Come ha sottolineato la presidente Ursula von der Leyen, “Stiamo vivendo nel momento più importante e pericoloso. Non ho bisogno di descrivere la natura grave delle minacce che affrontiamo. O le conseguenze devastanti che dovremo sopportare se tali minacce dovessero concretizzarsi. Perché la questione non è più se la sicurezza dell’Europa sia minacciata in modo molto reale. O se l’Europa debba assumersi una maggiore responsabilità per la propria sicurezza. In verità, conosciamo da tempo le risposte a queste domande. La vera questione che abbiamo di fronte è se l’Europa è pronta ad agire con la stessa decisione richiesta dalla situazione.

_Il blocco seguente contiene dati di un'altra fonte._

(** The data of the search between two relaxations.  [todo v w] holds for
    the edges out of the node under expansion that are not relaxed yet. *)
Record ucs_core (grid : Grid) (vis : gset Pos) (cost : gmap Pos C)
    (heap : list (C * Z * Pos)) (cf : gmap Pos (option Pos))
    (todo : Pos → Pos → Prop) : Prop := {
  uc_tree : parent_tree (step grid) (start grid) cf vis;
  uc_dom : ∀ x, is_Some (cf !! x) ↔ is_Some (cost !! x);
  uc_start : cost !! start grid = Some c_zero;
  uc_parent : ∀ n p, cf !! n = Some (Some p) →
    ∃ cp, cost !! p = Some cp ∧
          cost !! n = Some (c_add cp (move_cost p n));
  uc_entry : ∀ c k n, (c, k, n) ∈ heap →
    is_valid grid n = true ∧
    ∃ cn, cost !! n = Some cn ∧ (c = cn ∨ c_lt cn c = true);
  uc_pending : ∀ n cn, cost !! n = Some cn → n ∉ vis →
    ∃ k, (cn, k, n) ∈ heap;
  uc_mono : ∀ v cv c k n, v ∈ vis → cost !! v = Some cv →
    (c, k, n) ∈ heap → c_le cv c;
  uc_edge : ∀ v w cv, v ∈ vis → cost !! v = Some cv → step grid v w →
    todo v w ∨
    ∃ cw, cost !! w = Some cw ∧ c_le cw (c_add cv (move_cost v w));
  uc_heap : is_heap heap;
  uc_goal : goal grid ∉ vis;
  uc_started : start grid ∈ vis ∨ vis = ∅;
}.

(** The edges out of [cur] still to relax, once the neighbours of [done]
    have been. *)
Definition todo_from (cur : Pos) (done : list Pos) (v w : Pos) : Prop :=
  v = cur ∧ w ∉ done.

Definition ucs_inv (grid : Grid) (st : UcsState) : Prop :=
  ucs_core grid (ucs_visited st) (ucs_cost_so_far st) (ucs_heap st)
    (ucs_came_from st) (λ _ _, False) ∧
  trace_inv (ucs_steps st) (ucs_visited st).

(** The result of a uniform cost search: the returned path costs no more
    than any route. *)
Definition ucs_post (grid : Grid) (r : Result) : Prop :=
  (∃ vis, trace_inv r.1 vis) ∧ path_outcome grid r.2 ∧
  (∀ l, route grid (start grid) (goal grid) l →
     c_le (path_cost r.2) (path_cost l)).

End UcsInv.

(** * Reference instances and sample grids *)

(** ** A heap kept as a sorted list

    It implements the [heapq] interface and serves to run [ucs].  The
    theorems below hold for every implementation that meets the contract. *)

Fixpoint sorted_insert {A : Type} (lt : A → A → bool) (x : A) (h : list A)
    : list A :=
  match h with
  | [] => [x]
  | y :: h' => if lt x y then x :: h else y :: sorted_insert lt x h'
  end.

Fixpoint heap_sorted {A : Type} (lt : A → A → bool) (h : list A) : Prop :=
  match h with
  | [] => True
  | x :: h' => (∀ y, y ∈ h' → lt y x = false) ∧ heap_sorted lt h'
  end.

Definition sorted_heapq {A : Type} (lt : A → A → bool) : HeapQ A :=
  {| heappush h x := sorted_insert lt x h;
     heappop h := match h with
                  | [] => None
                  | x :: h' => Some (x, h')
                  end |}.

#[export] Instance milli_heapq : HeapQ (Z * Z * Pos) :=
  sorted_heapq (entry_lt (C := Z)).

(** ** Grids *)

Definition in_bounds (grid : Grid) (pos : Pos) : Prop :=
  (0 ≤ pos.1 < rows grid ∧ 0 ≤ pos.2 < cols grid)%Z.

(** A corridor of three cells. *)
Definition corridor_grid : Grid :=
  {| rows := 1; cols := 3; start := (0, 0)%Z; goal := (0, 2)%Z; walls := ∅ |}.

(** A ring of six cells around a wall, with the goal hanging off the ring:
    two moves away from the start one way round, four the other way. *)
Definition ring_grid : Grid :=
  {| rows := 4; cols := 4; start := (1, 2)%Z; goal := (2, 0)%Z;
     walls := list_to_set
       [(0, 0); (0, 1); (0, 2); (0, 3); (1, 0); (1, 3); (2, 2); (3, 0);
        (3, 1)]%Z |}.

(** Checking a route by computation. *)
Fixpoint chain_check {C : Type} `{Cost C} (grid : Grid) (l : list Pos)
    : bool :=
  match l with
  | [] => true
  | p :: rest =>
      match rest with
      | [] => true
      | q :: _ => bool_decide (q ∈ (get_neighbors grid p).*1) &&
                  chain_check grid rest
      end
  end.

(** * Further vocabulary: parent chains and recorded runs *)

(** The node reached from [n] after [k] applications of [came_from.get]. *)
Fixpoint ancestor (cf : gmap Pos (option Pos)) (k : nat) (n : Pos)
    : option Pos :=
  match k with
  | O => Some n
  | S k' =>
      match parent_get cf n with
      | Some p => ancestor cf k' p
      | None => None
      end
  end.

(** A node without a parent: its key is absent, or maps to [None]. *)
Definition rootless (cf : gmap Pos (option Pos)) (n : Pos) : Prop :=
  cf !! n = None ∨ cf !! n = Some None.

(** Each element of the list is the parent of the next one. *)
Definition parent_links (cf : gmap Pos (option Pos)) (l : list Pos) : Prop :=
  ∀ i p n, l !! i = Some p → l !! S i = Some n → cf !! n = Some (Some p).

(** The visited snapshot of a step holds the current nodes of all the
    earlier steps. *)
Definition pops_visited (steps : list Step) : Prop :=
  ∀ i j a b, j < i → steps !! j = Some b → steps !! i = Some a →
    current b ∈ visited a.

Definition pops_log (steps : list Step) (vis : gset Pos) : Prop :=
  pops_visited steps ∧ ∀ s, s ∈ steps → current s ∈ vis.

(** The count that [main] prints as "Nodes explored":
    [len(steps[-1]['visited']) if steps else 0]. *)
Definition nodes_visited (steps : list Step) : nat :=
  match last steps with
  | Some s => size (visited s)
  | None => 0
  end.

Section TraceVocabulary.

Context {C : Type} `{Cost C}.

(** Every cell that a step shows satisfies [P]. *)
Definition step_within (P : Pos → Prop) (s : Step) : Prop :=
  P (current s) ∧ (∀ x, x ∈ frontier s → P x) ∧ (∀ x, x ∈ visited s → P x).

Definition trace_within (P : Pos → Prop) (steps : list Step) : Prop :=
  ∀ s, s ∈ steps → step_within P s.

(** The last step of a trace pops the goal, and no step before it does. *)
Definition ends_at_goal (grid : Grid) (steps : list Step) : Prop :=
  ∃ init a, steps = init ++ [a] ∧ current a = goal grid ∧
            ∀ s, s ∈ init → current s ≠ goal grid.

(** The last step of a trace leaves the frontier empty. *)
Definition ends_exhausted (steps : list Step) : Prop :=
  ∃ a, last steps = Some a ∧ frontier a = [].

(** Every cell of the path is the current node of a step. *)
Definition path_expanded (steps : list Step) (path : list Pos) : Prop :=
  ∀ p, p ∈ path → p ∈ current <$> steps.

(** The bookkeeping of a search with one frontier, between two iterations:
    [fr] is the frontier, [vis] the visited set. *)
Record search_log (grid : Grid) (steps : list Step) (fr : list Pos)
    (vis : gset Pos) : Prop := {
  sl_first :
    match steps with
    | [] => fr = [start grid] ∧ vis = ∅
    | s :: _ => s = make_step (start grid) [] ∅
    end;
  sl_reach : trace_within (reachable grid (start grid)) steps;
  sl_goal : ∀ s, s ∈ steps → current s ≠ goal grid;
  sl_last : ∀ a, last steps = Some a → fr = [] → frontier a = [];
  sl_count : length steps + length fr ≤ 1 + 6 * size vis;
  sl_vis_valid : ∀ x, x ∈ vis → is_valid grid x = true;
}.

(** What the trace and the path of a finished search with one frontier
    show; [bound] limits the number of steps. *)
Record run_facts (grid : Grid) (bound : nat) (steps : list Step)
    (path : list Pos) : Prop := {
  rf_first : head steps = Some (make_step (start grid) [] ∅);
  rf_reach : trace_within (reachable grid (start grid)) steps;
  rf_found : path ≠ [] → ends_at_goal grid steps;
  rf_failed : path = [] →
    ends_exhausted steps ∧ ∀ s, s ∈ steps → current s ≠ goal grid;
  rf_count : length steps ≤ bound;
  rf_nodup : NoDup path;
  rf_expanded : path_expanded steps path;
}.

ReArm Europe? Da solo non basta
Il progetto ‘ReArm Europe’ costituisce una risposta necessaria ma non sufficiente, perché da un lato finanzia direttamente la difesa degli Stati membri e indirettamente della martoriata Ucraina ma dall’altro non affronta, né poteva, il punto cruciale del potere di comando della piccola forza armata integrata dell’UE già oggi disponibile, e che nel futuro prossimo dovrà diventare un potente esercito. Tutto resta subordinato all’unanimità del Consiglio europeo ed affidato alla ‘coalizione dei volenterosi’, formata da Stati appartenenti oppure no all’Unione Europea ma non tutti egualmente vogliosi d’impegnarsi né concordanti su tutti i punti strategici per la qualità, intensità, profondità degl’interventi. Il ‘ReArm Europe’ costituisce un grande passo verso la realizzazione della ‘politica di sicurezza e di difesa comune’, caposaldo del Trattato, ma non è il passo decisivo, anche a prescindere dal se, quanto, come verrà impiegata per intero l’imponente massa finanziaria, il cui significato geopolitico e morale rimane tuttavia assolutamente superiore alla cifra in sé e limpidamente esplicito per gli amici, alleati e no, e per i nemici.Eppure, anche considerando tutto, non ci siamo ancora. Perciò difesa nazionale e difesa europea restano la cruna dell’ago anche per il Governo Meloni.